> [GOAL OF THE EXERCISE]
For this exercise, reproduce the entries below exactly, but only from the line containing "let l := lower body in" through the line containing "the word read", both included.

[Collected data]
- - - - - - -
(** * tweets_scrapper: the Collector (scrapper.py) and the Aggregator (signals.py)

    A shallow embedding of the two engines of the repository and the
    properties of its specification, proved on it.

    Conventions of the embedding.
    - A Python [str] is a [string]; the character classes ([str.strip],
      [str.lower], [\w]) are those of Python on the ASCII range, a character
      above 127 is neither a space, a letter nor a digit.
    - A Python [float] is an IEEE 754 binary64 value, [spec_float] with
      precision 53 and maximal exponent 1024, every operation rounding to
      nearest even as CPython and NumPy do.
    - An exception is a value [Raise e] of [outcome]; [try]/[except] is a
      match on it.
    - What the browser, the clock and the file system answer is an argument
      of the function that asks; [hashlib.md5] and [pd.to_datetime], which
      the repository takes from its libraries, are the methods of two
      classes, and every property holds for all their instances. *)

From Stdlib Require Import ZArith QArith Qround Qabs Qpower Lqa Lia Bool List Ascii String.
From Stdlib Require Import Floats.SpecFloat.
From stdpp Require Import gmap sorting.
Import ListNotations.

Local Open Scope string_scope.
Local Open Scope Z_scope.

(** ** Exceptions *)

Inductive exn : Type :=
| ValueError
| OverflowError
| PlaywrightError (msg : string).

Inductive outcome (A : Type) : Type :=
| Ok (a : A)
| Raise (e : exn).
Arguments Ok {A} a.
Arguments Raise {A} e.

#[global] Instance outcome_bind : MBind outcome := fun A B k c =>
  match c with
  | Ok a => k a
  | Raise e => Raise e
  end.

(** ** Python strings *)

Module PyStr.

(** [str.isspace] on one ASCII character: TAB, LF, VT, FF, CR, FS, GS, RS,
    US and the space. *)
Definition is_space (c : ascii) : bool :=
  let n := N_of_ascii c in
  ((9 <=? n) && (n <=? 13) || (28 <=? n) && (n <=? 32))%N.

Definition is_digit (c : ascii) : bool :=
  let n := N_of_ascii c in ((48 <=? n) && (n <=? 57))%N.

Definition digit_val (c : ascii) : Z := Z.of_N (N_of_ascii c) - 48.

Definition is_upper (c : ascii) : bool :=
  let n := N_of_ascii c in ((65 <=? n) && (n <=? 90))%N.

Definition is_lower (c : ascii) : bool :=
  let n := N_of_ascii c in ((97 <=? n) && (n <=? 122))%N.

(** [\w] of [re] on the ASCII range. *)
Definition is_word (c : ascii) : bool :=
  is_digit c || is_upper c || is_lower c || Ascii.eqb c "_".

Definition lower_char (c : ascii) : ascii :=
  if is_upper c then ascii_of_N (N_of_ascii c + 32) else c.

Fixpoint lower (s : string) : string :=
  match s with
  | EmptyString => EmptyString
  | String c t => String (lower_char c) (lower t)
  end.

Fixpoint lstrip (s : string) : string :=
  match s with
  | EmptyString => EmptyString
  | String c t => if is_space c then lstrip t else s
  end.

Fixpoint rstrip (s : string) : string :=
  match s with
  | EmptyString => EmptyString
  | String c t =>
      match rstrip t with
      | EmptyString => if is_space c then EmptyString else String c EmptyString
      | t' => String c t'
      end
  end.

(** [s.strip()] *)
Definition strip (s : string) : string := rstrip (lstrip s).

(** [s.replace(c, r)] for a pattern [c] of one character. *)
Fixpoint replace (c : ascii) (r : string) (s : string) : string :=
  match s with
  | EmptyString => EmptyString
  | String a t =>
      if Ascii.eqb a c then r ++ replace c r t else String a (replace c r t)
  end.

(** [sub in s] *)
Fixpoint contains (sub s : string) : bool :=
  if String.prefix sub s then true
  else match s with
       | EmptyString => false
       | String _ t => contains sub t
       end.

(** [sep.join(l)] *)
Fixpoint join (sep : string) (l : list string) : string :=
  match l with
  | [] => EmptyString
  | [x] => x
  | x :: t => x ++ sep ++ join sep t
  end.

(** [sum(word in text for word in keywords)] *)
Definition count_in (keywords : list string) (text : string) : Z :=
  fold_right Z.add 0 (map (fun word => if contains word text then 1 else 0) keywords).

End PyStr.

(** ** Python floats: IEEE 754 binary64 *)

Module Float.

Definition prec : Z := 53.
Definition emax : Z := 1024.

Definition add : spec_float -> spec_float -> spec_float := SFadd prec emax.
Definition mul : spec_float -> spec_float -> spec_float := SFmul prec emax.
Definition div : spec_float -> spec_float -> spec_float := SFdiv prec emax.
Definition ltb : spec_float -> spec_float -> bool := SFltb.

(** [float(n)] of an [int]. *)
Definition of_Z (n : Z) : spec_float := binary_normalize prec emax n 0 false.

(** The binary64 value nearest to [n / d], for integers [n] and [d > 0]:
    a decimal literal of the source ([0.65] is [ratio 65 100]) and the true
    division [n / d] of two [int]s. *)
Definition ratio (n : Z) (d : positive) : spec_float :=
  match n with
  | Z0 => S754_zero false
  | Zpos m => div (S754_finite false m 0) (S754_finite false d 0)
  | Zneg m => div (S754_finite true m 0) (S754_finite false d 0)
  end.

(** The value of the decimal numeral [(-1)^s * m * 10^e], which is what
    [float(str)] returns for the text of that numeral. *)
Definition of_decimal (s : bool) (m : Z) (e : Z) : spec_float :=
  match m with
  | Zpos p =>
      if 0 <=? e then binary_round prec emax s (p * Z.to_pos (10 ^ e)) 0
      else div (S754_finite s p 0) (S754_finite false (Z.to_pos (10 ^ (- e))) 0)
  | _ => S754_zero s
  end.

(** [int(x)] of a [float]: truncation towards zero, [OverflowError] on an
    infinity and [ValueError] on a NaN. *)
Definition to_int (x : spec_float) : outcome Z :=
  match x with
  | S754_zero _ => Ok 0
  | S754_finite s m e =>
      let a := if 0 <=? e then Z.pos m * 2 ^ e else Z.pos m / 2 ^ (- e) in
      Ok (if s then - a else a)
  | S754_infinity _ => Raise OverflowError
  | S754_nan => Raise ValueError
  end.

(** [numpy.rint]: the nearest integer, ties to even, as a float. *)
Definition rint (x : spec_float) : spec_float :=
  match x with
  | S754_finite s m e =>
      if 0 <=? e then x
      else
        let q := Z.pos m / 2 ^ (- e) in
        let r := Z.pos m mod 2 ^ (- e) in
        let n := match 2 * r ?= 2 ^ (- e) with
                 | Lt => q
                 | Gt => q + 1
                 | Eq => if Z.even q then q else q + 1
                 end in
        binary_normalize prec emax (if s then - n else n) 0 s
  | _ => x
  end.

(** [round(x, ndigits)] of a [numpy.float64] for [ndigits >= 0]:
    [rint(x * 10**ndigits) / 10**ndigits]. *)
Definition round (x : spec_float) (ndigits : Z) : spec_float :=
  div (rint (mul x (of_Z (10 ^ ndigits)))) (of_Z (10 ^ ndigits)).

End Float.

(** ** [int(str)] and [float(str)] *)

Module PyNum.
Import PyStr.

(** An optional sign in front of a numeral. *)
Definition split_sign (s : string) : bool * string :=
  match s with
  | String "-" t => (true, t)
  | String "+" t => (false, t)
  | _ => (false, s)
  end.

(** The digits of a numeral, a single underscore allowed between two digits:
    the value read so far, the number of digits and the text that follows.
    [None] is a misplaced underscore. *)
Fixpoint scan_digits (prev_us : bool) (acc : Z) (n : nat) (s : string)
  : option (Z * nat * string) :=
  match s with
  | String c t =>
      if is_digit c then scan_digits false (10 * acc + digit_val c) (S n) t
      else if Ascii.eqb c "_" then
        (if prev_us then None else scan_digits true acc n t)
      else if prev_us then None else Some (acc, n, s)
  | EmptyString => if prev_us then None else Some (acc, n, EmptyString)
  end.

(** A run of digits at the head of [s]; no digit there is a run of length 0. *)
Definition digits (s : string) : option (Z * nat * string) :=
  match s with
  | String c _ => if is_digit c then scan_digits false 0 0 s else Some (0, 0%nat, s)
  | EmptyString => Some (0, 0%nat, EmptyString)
  end.

(** [int(s)] in base 10. *)
Definition int_of_str (s : string) : outcome Z :=
  let '(neg, body) := split_sign (strip s) in
  match digits body with
  | Some (v, S _, EmptyString) => Ok (if neg then - v else v)
  | _ => Raise ValueError
  end.

(** The exponent part of a float numeral: its value and the text after it. *)
Definition exponent (s : string) : option (Z * string) :=
  match s with
  | String c t =>
      if Ascii.eqb c "e" || Ascii.eqb c "E" then
        let '(neg, body) := split_sign t in
        match digits body with
        | Some (v, S _, r) => Some (if neg then - v else v, r)
        | _ => None
        end
      else Some (0, s)
  | EmptyString => Some (0, s)
  end.

(** A decimal numeral [digits [. digits] [e [sign] digits]] with a digit
    before or after the point: its mantissa and its power of ten. *)
Definition numeral (s : string) : option (Z * Z) :=
  '(iv, ni, s1) ← digits s;
  '(fv, nf, s2) ← match s1 with
                   | String "." t => digits t
                   | _ => Some (0, 0%nat, s1)
                   end;
  if (ni + nf =? 0)%nat then None
  else
    '(ev, s3) ← exponent s2;
    match s3 with
    | EmptyString => Some (iv * 10 ^ Z.of_nat nf + fv, ev - Z.of_nat nf)
    | _ => None
    end.

(** [float(s)] *)
Definition float_of_str (s : string) : outcome spec_float :=
  let '(neg, body) := split_sign (strip s) in
  let l := lower body in
  if String.eqb l "inf" || String.eqb l "infinity" then Ok (S754_infinity neg)
  else if String.eqb l "nan" then Ok S754_nan
  else match numeral body with
       | Some (m, e) => Ok (Float.of_decimal neg m e)
       | None => Raise ValueError
       end.

End PyNum.

(** ** scrapper.py: the Collector *)

(** [hashlib.md5(b).hexdigest()], a function of the library. *)
Class Hashlib := md5_hexdigest : string -> string.

Module Scrapper.
Import PyStr PyNum.

(** *** Utility functions *)

(** [re.findall] of the pattern [c\w+], [c] not a word character: [cur] is
    the word read since the last [c], if one is being read. *)
Definition flush (c : ascii) (cur : option string) : list string :=
  match cur with
  | Some (String a w) => [String c (String a w)]
  | _ => []
  end.

Fixpoint findall (c : ascii) (cur : option string) (s : string) : list string :=
  match s with
  | EmptyString => flush c cur
  | String a t =>
      match cur with
      | Some w =>
          if is_word a then findall c (Some (w ++ String a EmptyString)) t
          else flush c cur ++ findall c (if Ascii.eqb a c then Some EmptyString else None) t
      | None => findall c (if Ascii.eqb a c then Some EmptyString else None) t
      end
  end.

Definition extract_entities (text : string) : list string * list string :=
  let mentions := findall "@" None text in
  let hashtags := findall "#" None text in
  (mentions, hashtags).

(** The body of the [try] of [parse_count]. *)
Definition parse_count_try (text : string) : outcome Z :=
  let text := strip (replace "," "" text) in
  if contains "K" text then
    x ← float_of_str (replace "K" "" text);
    Float.to_int (Float.mul x (Float.of_Z 1000))
  else if contains "M" text then
    x ← float_of_str (replace "M" "" text);
    Float.to_int (Float.mul x (Float.of_Z 1000000))
  else int_of_str text.

Definition parse_count (text : string) : outcome Z :=
  match parse_count_try text with
  | Ok n => Ok n
  | Raise _ => Ok 0
  end.

(** A value that is a [str] or [None], as an f-string prints it. *)
Definition fmt (v : option string) : string :=
  match v with
  | Some s => s
  | None => "None"
  end.

Definition get_tweet_hash `{Hashlib} (username : string) (timestamp : option string)
  (content : string) : string :=
  let base := username ++ "|" ++ fmt timestamp ++ "|" ++ strip content in
  md5_hexdigest base.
- - - - - - -
> [OUTPUT FOR THIS EXERCISE]
  let l := lower body in
  if String.eqb l "inf" || String.eqb l "infinity" then Ok (S754_infinity neg)
  else if String.eqb l "nan" then Ok S754_nan
  else match numeral body with
       | Some (m, e) => Ok (Float.of_decimal neg m e)
       | None => Raise ValueError
       end.

End PyNum.

(** ** scrapper.py: the Collector *)

(** [hashlib.md5(b).hexdigest()], a function of the library. *)
Class Hashlib := md5_hexdigest : string -> string.

Module Scrapper.
Import PyStr PyNum.

(** *** Utility functions *)

(** [re.findall] of the pattern [c\w+], [c] not a word character: [cur] is
    the word read since the last [c], if one is being read. *)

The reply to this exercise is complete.